AUTHOR=Bouhamama Amine , Leporq Benjamin , Faraz Khuram , Foy Jean-Philippe , Boussageon Maxime , Pérol Maurice , Ortiz-Cuaran Sandra , Ghiringhelli François , Saintigny Pierre , Beuf Olivier , Pilleul Frank 

TITLE=Radiomics combined with transcriptomics to predict response to immunotherapy from patients treated with PD-1/PD-L1 inhibitors for advanced NSCLC

JOURNAL=Frontiers in Radiology

VOLUME=Volume 3 - 2023

YEAR=2023

URL=https://www.frontiersin.org/journals/radiology/articles/10.3389/fradi.2023.1168448

DOI=10.3389/fradi.2023.1168448

ISSN=2673-8740

ABSTRACT=INTRODUCTION	
In this study, we aim to build radiomics and multiomics models based on transcriptomics and radiomics to predict the response by patients treated with PD-L1 inhibitor.

MATERIAL and METHODS
195 patients treated with PD-1/PD-L1 inhibitors were included. 342 Radiomic Features were extracted from pretreatment CT scans for all patients. The training set was built with 110 patients treated in the Centre Léon Bérard comprehensive cancer center. An independent validation cohort was built with the 85 patients treated in Dijon. The two sets were dichotomized into two different classes: patients with  a disease control (DC), and considered as Non-Responders, in order to predict the disease control at 3 months. Various models were trained with different feature selection methods and different classifiers were evaluated to build the models. 
In a second exploratory step, we used transcriptomics to enrich the database and develop a multiomics signature of response to immunotherapy, in a 54-patient subgroup. Finally, we considered the HOT/COLD status. We trained a radiomics model to predict the HOT/COLD status on the one hand and on the other hand we prototyped a hybrid model integrating radiomics and the HOT/COLD status to predict the response to immunotherapy.

RESULTS
Radiomics signature for 3 months PFS classification: The most predictive model had an area under the receiver operating characteristic curve (AUROC) of 0.94 in the training set  and 0.65 in the external validation set.
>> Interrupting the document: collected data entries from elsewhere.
(** The segment of a part, and whether it is text. *)
Definition part_seg (p : Value) : option (text * bool) :=
  if is_thought p then None
  else Some
    match get_str "text" p with
    | Some t => (B "t:" ++ t, true)
    | None =>
        (match get "functionCall" p with
         | Some fc =>
             match get_str "id" fc with
             | Some id => B "f:" ++ id
             | None => B "f:" ++ default [] (get_str "name" fc) ++ B "/"
                       ++ canonical_json (default Null (get "args" fc))
             end
         | None =>
             match get "inlineData" p with
             | Some d => B "d:" ++ default [] (get_str "mimeType" d) ++ B ":"
                         ++ to_radix 10 (default 0 (zlen <$> get_str "data" d))
             | None => B "?:" ++ canonical_json p
             end
         end, false)
    end.

Definition parts_sig (parts : list Value) : option (text * bool) :=
  match omap part_seg parts with
  | [] => None
  | segs => Some (join (B "|") (map fst segs), forallb snd segs)
  end.

Definition wrap_sig (s : text * bool) : AssistantSig :=
  if s.2 then SigText s.1 else ToolId (B "tu-" ++ hex16 (fnv1a_64 s.1)).

(** The texts of parts joined by line feeds, trimmed, unless blank. *)
Definition joined_text (parts : list Value) : option text :=
  let t := trim (join [LF] (omap (get_str "text") parts)) in
  if bool_decide (t = []) then None else Some t.

Definition gemini_first_user_text (req : Value) : option text :=
  get_arr "contents" req ▷ List.find (str_is "role" "user") ▷ get_arr "parts" ▷ joined_text.

Definition gemini_first_system_text (req : Value) : option text :=
  get "systemInstruction" req ▷ get_arr "parts" ▷ joined_text.

Definition gemini_first_assistant_sig_from_request (req : Value) : option AssistantSig :=
  wrap_sig <$> (get_arr "contents" req ▷ List.find (str_is "role" "model") ▷ get_arr "parts" ▷ parts_sig).

Definition gemini_first_assistant_sig_from_response_value (resp : Value) : option AssistantSig :=
  wrap_sig <$> (first_candidate resp ▷ candidate_parts ▷ parts_sig).

Definition gemini_extract_user_input (req : Value) : option text :=
  get_arr "contents" req ▷ λ contents,
    find_map (λ c,
      if negb (str_is "role" "user" c) then None
      else
        get_arr "parts" c ▷ λ parts,
          if negb (bool_decide (parts = [])) && forallb (has_key "functionResponse") parts then None
          else joined_text parts) (rev contents).

Definition user_part (p : Value) : bool :=
  if has_key "functionResponse" p then false
  else match get_str "text" p with
       | Some t => negb (bool_decide (trim t = []))
       | None => has_key "inlineData" p
       end.

Definition gemini_is_user_turn_start (req : Value) : option bool :=
  get_arr "contents" req ▷ last ▷ λ c,
    if negb (str_is "role" "user" c) then Some false
    else get_arr "parts" c ▷ λ parts, Some (existsb user_part parts).

Definition gemini_extract_assistant_text_value (resp : Value) : option text :=
  first_candidate resp ▷ candidate_parts ▷ λ parts,
    let t := trim (visible_text_of_parts parts) in if bool_decide (t = []) then None else Some t.

(** ** What a stream assembles *)

(** The candidates of all chunks, in order; those of an index, and their parts. *)
Definition streamed (parsed : list Value) : list Value :=
  parsed ≫= λ c, if is_object c then default [] (get_arr "candidates" c) else [].
Definition cands_of (idx : Z) (parsed : list Value) : list Value :=
  List.filter (λ c, cand_index c =? idx) (streamed parsed).
Definition parts_of (cands : list Value) : list Value := cands ≫= λ c, default [] (candidate_parts c).

(** Parts kept whole; the others are pieces of text, thought or not. *)
Definition discrete (p : Value) : bool :=
  has_key "functionCall" p || has_key "inlineData" p || bool_decide (get_str "text" p = None).
Definition text_piece (p : Value) : option text :=
  if discrete p || is_thought p then None else get_str "text" p.
Definition thought_piece (p : Value) : option text :=
  if negb (discrete p) && is_thought p then get_str "text" p else None.

Definition assembled_cand (idx : Z) (cs : list Value) : PartialCandidate :=
  let parts := parts_of cs in
  mkCand (last (omap (λ c, get "content" c ▷ get_str "role") cs)) (concat (omap text_piece parts))
    (concat (omap thought_piece parts)) (List.filter discrete parts) (last (omap (get_str "finishReason") cs))
    (Some idx).

Lemma accumulate_parts_spec (parts : list Value) (e : PartialCandidate) :
  foldl accumulate_part e parts
  = mkCand (pc_role e) (pc_text e ++ concat (omap text_piece parts))
      (pc_thought e ++ concat (omap thought_piece parts)) (pc_discrete_parts e ++ List.filter discrete parts)
      (pc_finish_reason e) (pc_index e).
Proof.
  revert e; induction parts as [|p parts IH]; intros e; cbn [foldl].
  { cbn. rewrite !app_nil_r. by destruct e. }
  rewrite IH. cbn [omap list_omap List.filter]. unfold text_piece at 2, thought_piece at 2.
  assert (E : accumulate_part e p = if discrete p then push_discrete e p else
    mkCand (pc_role e) (pc_text e ++ default [] (if is_thought p then None else get_str "text" p))
      (pc_thought e ++ default [] (if is_thought p then get_str "text" p else None))
      (pc_discrete_parts e) (pc_finish_reason e) (pc_index e)).
  { unfold accumulate_part, discrete. destruct (_ || has_key "inlineData" p); [done|].
    destruct (get_str "text" p); cbn; [|done]. by destruct (is_thought p); cbn; rewrite app_nil_r. }
  rewrite E. destruct (discrete p); cbn [orb negb andb]; [cbn; by rewrite <- app_assoc|].
  by destruct (is_thought p), (get_str "text" p); cbn; rewrite ?app_nil_r, <- ?app_assoc.
Qed.

Lemma add_cand_ok (cs : list Value) (m : list (Z * PartialCandidate)) : bt_ok m → bt_ok (foldl add_cand m cs).
Proof. revert m; induction cs as [|c cs IH]; intros m H; [done|]. apply IH. by apply bt_insert_ok. Qed.

Lemma add_cands_lookup (idx : Z) (cs : list Value) :
  bt_lookup idx (foldl add_cand [] cs)
  = match List.filter (λ c, cand_index c =? idx) cs with
    | [] => None
    | l => Some (assembled_cand idx l)
    end.
Proof.
  induction cs as [|c cs IH] using rev_ind; [done|].
  rewrite foldl_app, List.filter_app. cbn [foldl List.filter]. unfold add_cand at 1.
  rewrite bt_lookup_insert, (Z.eqb_sym idx).
  destruct (Z.eqb_spec (cand_index c) idx) as [<-|]; [|by rewrite app_nil_r].
  rewrite IH. set (l := List.filter _ cs).
  assert (Hm : ∀ e, merge_cand e c = mkCand (or_else (get "content" c ▷ get_str "role") (pc_role e))
      (pc_text e ++ concat (omap text_piece (default [] (candidate_parts c))))
      (pc_thought e ++ concat (omap thought_piece (default [] (candidate_parts c))))
      (pc_discrete_parts e ++ List.filter discrete (default [] (candidate_parts c)))
      (or_else (get_str "finishReason" c) (pc_finish_reason e)) (Some (cand_index c)))
    by (intros e; unfold merge_cand; by rewrite accumulate_parts_spec).
  rewrite Hm.
  assert (Ha : assembled_cand (cand_index c) (l ++ [c]) = let e := assembled_cand (cand_index c) l in
    mkCand (or_else (get "content" c ▷ get_str "role") (pc_role e))
      (pc_text e ++ concat (omap text_piece (default [] (candidate_parts c))))
      (pc_thought e ++ concat (omap thought_piece (default [] (candidate_parts c))))
      (pc_discrete_parts e ++ List.filter discrete (default [] (candidate_parts c)))
      (or_else (get_str "finishReason" c) (pc_finish_reason e)) (Some (cand_index c))).
  { unfold assembled_cand, parts_of. rewrite bind_app. cbn [mbind list_bind]. rewrite app_nil_r.
    rewrite !omap_app, !concat_app, List.filter_app. cbn [pc_role pc_text pc_thought pc_discrete_parts pc_finish_reason].
    cbn [omap list_omap]. f_equal.
    - destruct (get "content" c ▷ get_str "role"); [by rewrite last_snoc|by rewrite app_nil_r].
    - destruct (get_str "finishReason" c); [by rewrite last_snoc|by rewrite app_nil_r]. }
  destruct l as [|x l']; cbn [app] in Ha |- *; by rewrite Ha.
Qed.

Lemma gem_fold_spec (parsed : list Value) (a : GemAcc) :
  let b := foldl gem_chunk a parsed in
  ga_candidates b = foldl add_cand (ga_candidates a) (streamed parsed) ∧
  ga_any_data b = ga_any_data a || existsb is_object parsed.
Proof.
  revert a; induction parsed as [|c parsed IH]; intros a; cbn [foldl existsb]; [by rewrite orb_false_r|].
  specialize (IH (gem_chunk a c)) as [-> ->]. unfold streamed. cbn [mbind list_bind].
  rewrite foldl_app. unfold gem_chunk. destruct (is_object c); cbn; [|done].
  by rewrite orb_true_r.
Qed.

(** A stream says of each candidate what its own chunks say together: the
    last role and finish reason, its texts end to end, its thoughts end to end,
    and the parts of other kinds whole, in order; candidates come out in index
    order, and an index no chunk mentions is no candidate. *)
Theorem gemini_sse_assembles :
  ∀ (events : list SseEventData) (idx : Z),
    let parsed := map gem_parse events in
    let candidates := ga_candidates (foldl gem_chunk gem_acc_new parsed) in
    bt_ok candidates ∧
    bt_lookup idx candidates
    = match cands_of idx parsed with [] => None | cs => Some (assembled_cand idx cs) end.
Proof.
  intros events idx parsed candidates. destruct (gem_fold_spec parsed gem_acc_new) as [E _].
  unfold candidates. rewrite E. split; [by apply add_cand_ok; constructor|apply add_cands_lookup].
Qed.

Lemma visible_discrete (parts : list Value) :
  Forall (λ p, is_Some (get_str "text" p) → discrete p = false) parts →
  visible_text_of_parts (List.filter discrete parts) = [] ∧
  visible_text_of_parts parts = concat (omap text_piece parts).
Proof.
  unfold visible_text_of_parts. induction 1 as [|p parts Hp _ [IH1 IH2]]; [done|].
  cbn [List.filter omap list_omap]. unfold text_piece at 1, visible_piece at 2.
  destruct (get_str "text" p) as [t|] eqn:Et.
  - rewrite (Hp (mk_is_Some _ _ eq_refl)). cbn [orb]. destruct (is_thought p); [done|].
    cbn [concat]. by rewrite IH2.
  - replace (discrete p) with true by (unfold discrete; by rewrite Et, bool_decide_true, orb_true_r).
    cbn [orb omap list_omap]. unfold visible_piece at 1. rewrite Et. by destruct (is_thought p).
Qed.

(** Merging the pieces of a stream neither loses nor reorders what the user
    sees: the visible text of the assembled parts is that of the streamed parts,
    where no part mixes a text with a call or with data. *)
Theorem gemini_visible_text_kept :
  ∀ (cs : list Value) (idx : Z),
    Forall (λ p, is_Some (get_str "text" p) → discrete p = false) (parts_of cs) →
    visible_text_of_parts (candidate_body_parts (assembled_cand idx cs)) = visible_text_of_parts (parts_of cs).
Proof.
  intros cs idx H. destruct (visible_discrete _ H) as [H1 H2]. rewrite H2.
  unfold candidate_body_parts, assembled_cand. cbn [pc_text pc_thought pc_discrete_parts].
  unfold visible_text_of_parts in *. rewrite !omap_app, !concat_app, H1, app_nil_r.
  set (th := concat (omap thought_piece _)). set (t := concat (omap text_piece _)).
  assert (E1 : ∀ b l, visible_piece (obj [("thought", Bool b); ("text", Str l)]%string)
    = if b then None else Some l)
    by (intros [] l; unfold visible_piece, is_thought, get_str; by rewrite !get_obj).
  assert (E2 : ∀ l, visible_piece (obj [("text", Str l)]%string) = Some l)
    by (intros l; unfold visible_piece, is_thought, get_str; by rewrite !get_obj).
  destruct th, t; cbn [omap list_omap]; rewrite ?E1, ?E2; cbn; by rewrite ?app_nil_r.
Qed.
End Gemini.

(** ** A concrete stream: text, a call, more text *)

Definition sample_call_part : Value := obj [("functionCall", obj [("name", Str (B "f"))])]%string.
Definition sample_text_part (t : string) : Value := obj [("text", Str (B t))]%string.
Definition sample_cand (parts : list Value) : Value :=
  obj [("content", obj [("role", Str (B "model")); ("parts", Array parts)])]%string.

Definition sample_parts : list Value := [sample_text_part "a"; sample_call_part; sample_text_part "b"].
Definition sample_gemini_stream : list SseEventData :=
  map (λ p, sample_chunk (obj [("candidates", Array [sample_cand [p]])]%string)) sample_parts.

Lemma gemini_visible_text_kept_witness :
  let cs := map (λ p, sample_cand [p]) sample_parts in
  visible_text_of_parts (candidate_body_parts (assembled_cand 0 cs)) = B "ab".
Proof.
  cbn zeta. rewrite gemini_visible_text_kept; [vm_compute; reflexivity|].
  repeat (constructor; [intros Hp; vm_compute in Hp |- *; first [reflexivity | by destruct Hp]|]). constructor.
Defined.

(** The signature of the assembled response is not that of the parts a client
    replays as it received them: the two texts were merged before the call. *)
Example gemini_sig_not_stable :
  (pj_get (gemini_extract_sse sample_gemini_stream).2 ▷ first_candidate ▷ candidate_parts ▷ parts_sig)
  = Some (B "t:ab|f:f/null", false) ∧
  parts_sig sample_parts = Some (B "t:a|f:f/null|t:b", false).
Proof. vm_compute. done. Qed.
This model was obtained with the t-test selection method and with a SVM classifier. 
Multiomics signature for PFS classification: The most predictive model had an AUROC of 0.95, in the training set, and 0.99 in the validation set. 
Radiomics model to predict HOT/COLD status: the most predictive model had an AUROC of 0.93 in the training set; and 0.86 in the validation set. 
HOT/COLD radiomics hybrid model for PFS classification: the most predictive model had an AUROC of 0.93 in the training set and 0.90 in the validation set. 

CONCLUSION:
In conclusion, radiomics could be used to predict the response to immunotherapy in NSCLC patients. The use of transcriptomics or the HOT/COLD status together with radiomics may improve the prediction models.